On Fri, 24 Oct 1997, Daniel Ryde wrote:
> Hum, it is the same if they are separate aliases in any aliasfile:
> foo1: foo
> foo2: foo
Indeed. That is quite deliberate and the same way that smail works; I
don't know about other MTAs. Exim doesn't do duplicate deliveries to
identical addresses, except in the very special case that the "address"
is a pipe command. (This is so that if two different recipients are both
piping their mail to, say, /usr/bin/vacation, it gets run for each of
them.)
What do people feel about this? If, say, hostmaster and postmaster point
to the same address and somebody mails to "hostmaster,postmaster", do
you expect to get one or two copies of the message?

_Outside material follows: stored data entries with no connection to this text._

(* ===== verification/PfMonitor.v ===== *)
(** * Starting the page fault monitor
      (libcxlfs/pfmonitor.cc, include/libcxlfs/pfmonitor.hh, the end of
       Controller::init and Controller::monitor_thread of libcxlfs/controller.cc)

    Controller::init registers the region with the monitor, starts a thread that
    installs the handler, sleeps for a second and returns.  Nothing else orders the
    thread and the program, so both are processes of a step relation here, and a
    fault is a function of the state it finds.  [Controller] has the handler from
    the point on at which it is served. *)

From stdpp Require Import base list relations.
From Stdlib Require Import ZArith Lia.
From S2P Require Import Prelude.

(** ** The monitor *)

Definition UFFD_API : Z := 0xAA.

(** Answers of the kernel. *)
Record pf_kernel := mkPfKernel {
  userfaultfd : Z;
  ioctl_api : Z;       (* result of the ioctl *)
  api_version : Z;     (* what it leaves in the struct *)
  sigaction_rc : Z;
}.

Record PFMonitor := mkPfm {
  pf_fd : Z;
  tgt_node : Z;
  has_cb : bool; (* the callback is not empty *)
  pf_start : Z;
  pf_len : Z;
}.
Definition new_PFMonitor (start len : Z) : PFMonitor := mkPfm (-1) 0 false start len.

Section Monitor.
Context (k : pf_kernel).

Definition get_pf_fd : Z :=
  if userfaultfd k =? -1 then -1
  else if negb (ioctl_api k =? 0) then -1
  else if negb (api_version k =? UFFD_API) then -1
  else userfaultfd k.

Definition pfm_init (node : Z) : cmd PFMonitor Z := λ m,
  Ret get_pf_fd (mkPfm get_pf_fd node (has_cb m) (pf_start m) (pf_len m)).

Definition register_range (start len : Z) : cmd PFMonitor Z := λ m,
  Ret 0 (mkPfm (pf_fd m) (tgt_node m) (has_cb m) start len).

(** ** The process *)

(** Where the thread of the monitor is: before it runs, at its call of monitor,
    behind [pfm_static = this], behind [sigaction], behind [this->cb = cb]. *)
Inductive thread_pc := NoThread | Starting | Published | Installed | Armed | Gone.
(** Where the program is: in init before the region is registered, before the
    thread is created, in its sleep, behind init. *)
Inductive main_pc := Registering | Creating | Sleeping | Running.

#[export] Instance thread_pc_dec : EqDecision thread_pc.
Proof. solve_decision. Defined.

Record proc := mkProc {
  pfm : PFMonitor;
  pfm_static : bool;      (* not null *)
  handler_set : bool;     (* the action of SIGSEGV *)
  thr_at : thread_pc;
  main_at : main_pc;
  exited : option Z;
}.

(** [monitor] and [monitor_fd_blocking], store by store; the thread ends the process
    when [sigaction] fails. *)
Definition thread_step (s : proc) : proc :=
  match thr_at s with
  | Starting => mkProc (pfm s) true (handler_set s) Published (main_at s) (exited s)
  | Published =>
      if sigaction_rc k =? -1 then mkProc (pfm s) (pfm_static s) false Installed (main_at s) (exited s)
      else mkProc (pfm s) (pfm_static s) true Installed (main_at s) (exited s)
  | Installed =>
      let m := mkPfm (pf_fd (pfm s)) (tgt_node (pfm s)) true (pf_start (pfm s)) (pf_len (pfm s)) in
      if sigaction_rc k =? -1 then mkProc m (pfm_static s) (handler_set s) Gone (main_at s) (Some 1)
      else mkProc m (pfm_static s) (handler_set s) Armed (main_at s) (exited s)
  | _ => s
  end.

(** The steps of init that the thread depends on. *)
Definition main_step (start len : Z) (s : proc) : proc :=
  match main_at s with
  | Registering =>
      mkProc (state_of (register_range start len (pfm s))) (pfm_static s) (handler_set s) (thr_at s) Creating (exited s)
  | Creating => mkProc (pfm s) (pfm_static s) (handler_set s) Starting Sleeping (exited s)
  | Sleeping => mkProc (pfm s) (pfm_static s) (handler_set s) (thr_at s) Running (exited s)
  | Running => s
  end.

Inductive pstep (start len : Z) : proc → proc → Prop :=
| ps_main s : exited s = None → pstep start len s (main_step start len s)
| ps_thread s : exited s = None → pstep start len s (thread_step s).

(** What becomes of a SIGSEGV at [place]. *)
Inductive fault := Killed | NullMonitor | EmptyCallback | ExitOne | Served (page : Z).

Definition sigsegv (s : proc) (place : Z) : fault :=
  if negb (handler_set s) then Killed
  else if negb (pfm_static s) then NullMonitor
  else if (pf_start (pfm s) <=? place) && (place <? pf_start (pfm s) + pf_len (pfm s)) then
    if has_cb (pfm s) then Served (place / 4096 * 4096) else EmptyCallback
  else ExitOne.

Definition proc_init (m : PFMonitor) : proc := mkProc m false false NoThread Registering None.
End Monitor.

(** ** Reachable states *)

Section Reach.
Context (k : pf_kernel) (start len : Z).

Definition before_publish (t : thread_pc) : bool := bool_decide (t = NoThread ∨ t = Starting).
Definition registered (p : main_pc) : bool := match p with Registering => false | _ => true end.
Definition created (p : main_pc) : bool := match p with Registering | Creating => false | _ => true end.

Record proc_ok (s : proc) : Prop := {
  po_static : pfm_static s = negb (before_publish (thr_at s));
  po_handler : handler_set s = bool_decide (thr_at s = Installed ∨ thr_at s = Armed) && negb (sigaction_rc k =? -1);
  po_cb : has_cb (pfm s) = bool_decide (thr_at s = Armed ∨ thr_at s = Gone);
  po_range : registered (main_at s) = true → pf_start (pfm s) = start ∧ pf_len (pfm s) = len;
  po_thread : created (main_at s) = bool_decide (thr_at s ≠ NoThread);
  po_exit : exited s = None → thr_at s ≠ Gone;
  po_armed : thr_at s = Armed → sigaction_rc k ≠ -1;
}.

Lemma proc_init_ok m : has_cb m = false → proc_ok (proc_init m).
Proof. intros Hm. by split. Qed.

Lemma thread_step_ok s : proc_ok s → exited s = None → proc_ok (thread_step k s).
Proof.
  intros [H1 H2 H3 H4 H5 H6 H7] He. destruct s as [m st hs t mp ex]. unfold thread_step. simpl in *.
  destruct t; try (by split); destruct (sigaction_rc k =? -1) eqn:E; split; simpl in *; rewrite ?E; try done; lia.
Qed.

Lemma main_step_ok s : proc_ok s → proc_ok (main_step start len s).
Proof.
  intros [H1 H2 H3 H4 H5 H6 H7]. destruct s as [m st hs t mp ex]. unfold main_step. simpl in *.
  destruct mp; simpl in *.
  - split; simpl; try done.
  - symmetry in H5. apply bool_decide_eq_false, dec_stable in H5. subst t. by split.
  - by split.
  - by split.
Qed.

Lemma pstep_ok s s' : pstep k start len s s' → proc_ok s → proc_ok s'.
Proof. destruct 1; intros; [by apply main_step_ok|by apply thread_step_ok]. Qed.

Lemma startup_reachable_ok m s :
  has_cb m = false → rtc (pstep k start len) (proc_init m) s → proc_ok s.
Proof.
  intros Hm Hr. pattern s. eapply rtc_ind_r; [by apply proc_init_ok| |exact Hr].
  intros x y _ Hxy Hx. by eapply pstep_ok.
Qed.

(** The thread arms the monitor. *)
Lemma thread_arms s :
  proc_ok s → exited s = None → created (main_at s) = true → sigaction_rc k ≠ -1 →
  let s3 := Nat.iter 3 (thread_step k) s in
  proc_ok s3 ∧ thr_at s3 = Armed ∧ main_at s3 = main_at s.
Proof.
  intros Hok He Hc Hk. pose proof Hok as [_ _ _ _ H5 H6 _]. rewrite Hc in H5. symmetry in H5.
  apply bool_decide_eq_true in H5. specialize (H6 He).
  assert ((sigaction_rc k =? -1) = false) as Ek by lia.
  assert (∀ x, exited x = None → exited (thread_step k x) = None) as Hex.
  { intros x Hx. unfold thread_step. rewrite Ek. by destruct (thr_at x). }
  cbn [Nat.iter]. split_and!.
  - do 3 (apply thread_step_ok; [|by auto]). done.
  - unfold thread_step. rewrite Ek. destruct s as [m st hs t mp ex]. simpl in *. by destruct t.
  - unfold thread_step. rewrite Ek. destruct s as [m st hs t mp ex]. simpl in *. by destruct t.
Qed.

(** The outcome of a fault in the region. *)
Lemma sigsegv_ok s place :
  proc_ok s → registered (main_at s) = true → sigaction_rc k ≠ -1 →
  start ≤ place < start + len →
  sigsegv s place = match thr_at s with
                    | Armed => Served (place / 4096 * 4096)
                    | Installed => EmptyCallback
                    | _ => Killed
                    end.
Proof.
  intros [H1 H2 H3 H4 H5 H6 H7] Hr Hk Hp. destruct (H4 Hr) as [E1 E2]. unfold sigsegv.
  rewrite H2, H1, H3, E1, E2. rewrite (proj2 (Z.leb_le _ _)), (proj2 (Z.ltb_lt _ _)), (proj2 (Z.eqb_neq _ _)) by lia.
  by destruct (thr_at s).
Qed.

(** Nothing disarms the monitor. *)
Lemma armed_stays s s' :
  rtc (pstep k start len) s s' → proc_ok s → thr_at s = Armed → thr_at s' = Armed.
Proof.
  induction 1 as [|x y z Hxy Hyz IH]; intros Hok Ht; [done|]. apply IH; [by eapply pstep_ok|].
  destruct Hxy as [x Hx|x Hx].
  - pose proof (po_thread _ Hok) as Hc. rewrite Ht in Hc. unfold main_step. by destruct (main_at x).
  - unfold thread_step. by rewrite Ht.
Qed.
End Reach.

(** C40: Faults while the monitor starts, in every interleaving of the program and
    the thread.  Once init has returned, a fault in the region is served exactly when
    the thread is behind its last store; before, the process is killed, or the
    handler calls an empty callback.  The null monitor is never met.  Three steps of
    the thread are enough, and what follows keeps the monitor armed. *)
Theorem faults_during_startup k start len m s place :
  has_cb m = false → rtc (pstep k start len) (proc_init m) s → main_at s = Running → exited s = None →
  sigaction_rc k ≠ -1 → start ≤ place < start + len →
  sigsegv s place = match thr_at s with
                    | Armed => Served (place / 4096 * 4096)
                    | Installed => EmptyCallback
                    | _ => Killed
                    end
  ∧ sigsegv (Nat.iter 3 (thread_step k) s) place = Served (place / 4096 * 4096)
  ∧ (thr_at s = Armed → ∀ s', rtc (pstep k start len) s s' → thr_at s' = Armed).
Proof.
  intros Hm Hr Hma He Hk Hp. pose proof (startup_reachable_ok k start len m s Hm Hr) as Hok. split_and!.
  - apply (sigsegv_ok k start len); try done. by rewrite Hma.
  - destruct (thread_arms k start len s Hok He) as (Hok3 & Ht3 & Hm3); [by rewrite Hma|done|].
    rewrite (sigsegv_ok k start len), Ht3; try done. by rewrite Hm3, Hma.
  - intros Ht s' Hr'. by eapply armed_stays.
Qed.

(** ** Two interleavings *)

Module DemoPfm.

Definition kern : pf_kernel := mkPfKernel 5 0 UFFD_API 0.
Definition pf : PFMonitor := state_of (pfm_init kern 0 (new_PFMonitor 0 0)).
Definition region : Z := 0x100000.
Definition step_main : proc → proc := main_step region 8192.
Definition step_thread : proc → proc := thread_step kern.

(** The program is back from init, and the thread has published the monitor. *)
Definition early : proc := step_main (step_thread (step_main (step_main (proc_init pf)))).

Lemma early_reachable : rtc (pstep kern region 8192) (proc_init pf) early.
Proof.
  eapply rtc_l; [by apply ps_main|]. eapply rtc_l; [by apply ps_main|]. eapply rtc_l; [by apply ps_thread|].
  eapply rtc_l; [by apply ps_main|]. apply rtc_refl.
Qed.

Lemma faults_during_startup_witness :
  sigsegv early (region + 4100) = Killed
  ∧ sigsegv (Nat.iter 3 step_thread early) (region + 4100) = Served (region + 4096)
  ∧ (thr_at early = Armed → ∀ s', rtc (pstep kern region 8192) early s' → thr_at s' = Armed).
Proof.
  apply (faults_during_startup kern region 8192 pf early (region + 4100));
    [reflexivity|exact early_reachable|reflexivity|reflexivity|discriminate|unfold region; lia].
Defined.

(** Between [sigaction] and the store of the callback, the handler runs without
    one. *)
Theorem handler_without_callback :
  sigsegv (Nat.iter 1 step_thread early) (region + 4100) = EmptyCallback.
Proof. vm_compute. reflexivity. Qed.

(** A descriptor that speaks another version of the protocol is not closed, and the
    controller does not look at the result. *)
Theorem wrong_version_is_minus_one :
  pfm_init (mkPfKernel 5 0 0 0) 1 (new_PFMonitor 0 0) = Ret (-1) (mkPfm (-1) 1 false 0 0).
Proof. reflexivity. Qed.
End DemoPfm.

> Ok, heres another thing: I tried to add a header
> add_headers = "X-rcptto: $recipients"
>
> and that gave an error:
> appendfile transport process returned a non-zero status (0x0100)
Presumably because the expansion failed.
> And the mail got frozen, and the mailbox lockfile was remainig, which
> prevented further mail delivery/reading to that mailbox.
>
> Using other variables works fine, but not the $recipients.
> The manual says "is recognized only in the system filter file, to prevent
> exposure of Bcc recipients to ordinary users", but why is it prevented in
> the transport configuration?
It's not so much prevented as not enabled. I can't off the top of my
head think of any reason why it shouldn't be enabled, since the
configuration is under the control of the administrator. I have added
the requirement to the list.
But is it really going to help you? Surely what you want is a list of
*those recipients that have resolved to this transport* rather than all
recipients of the message?
A number of people seem to have this requirement, for packing up a
message and doing other things with it, for a number of recipients, and
without using BSMTP. I am not entirely convinced that using an alias is
the right way to handle this, because it is really a mail routing
problem, but I can see the attraction of having the information for a
virtual domain all there in a single file.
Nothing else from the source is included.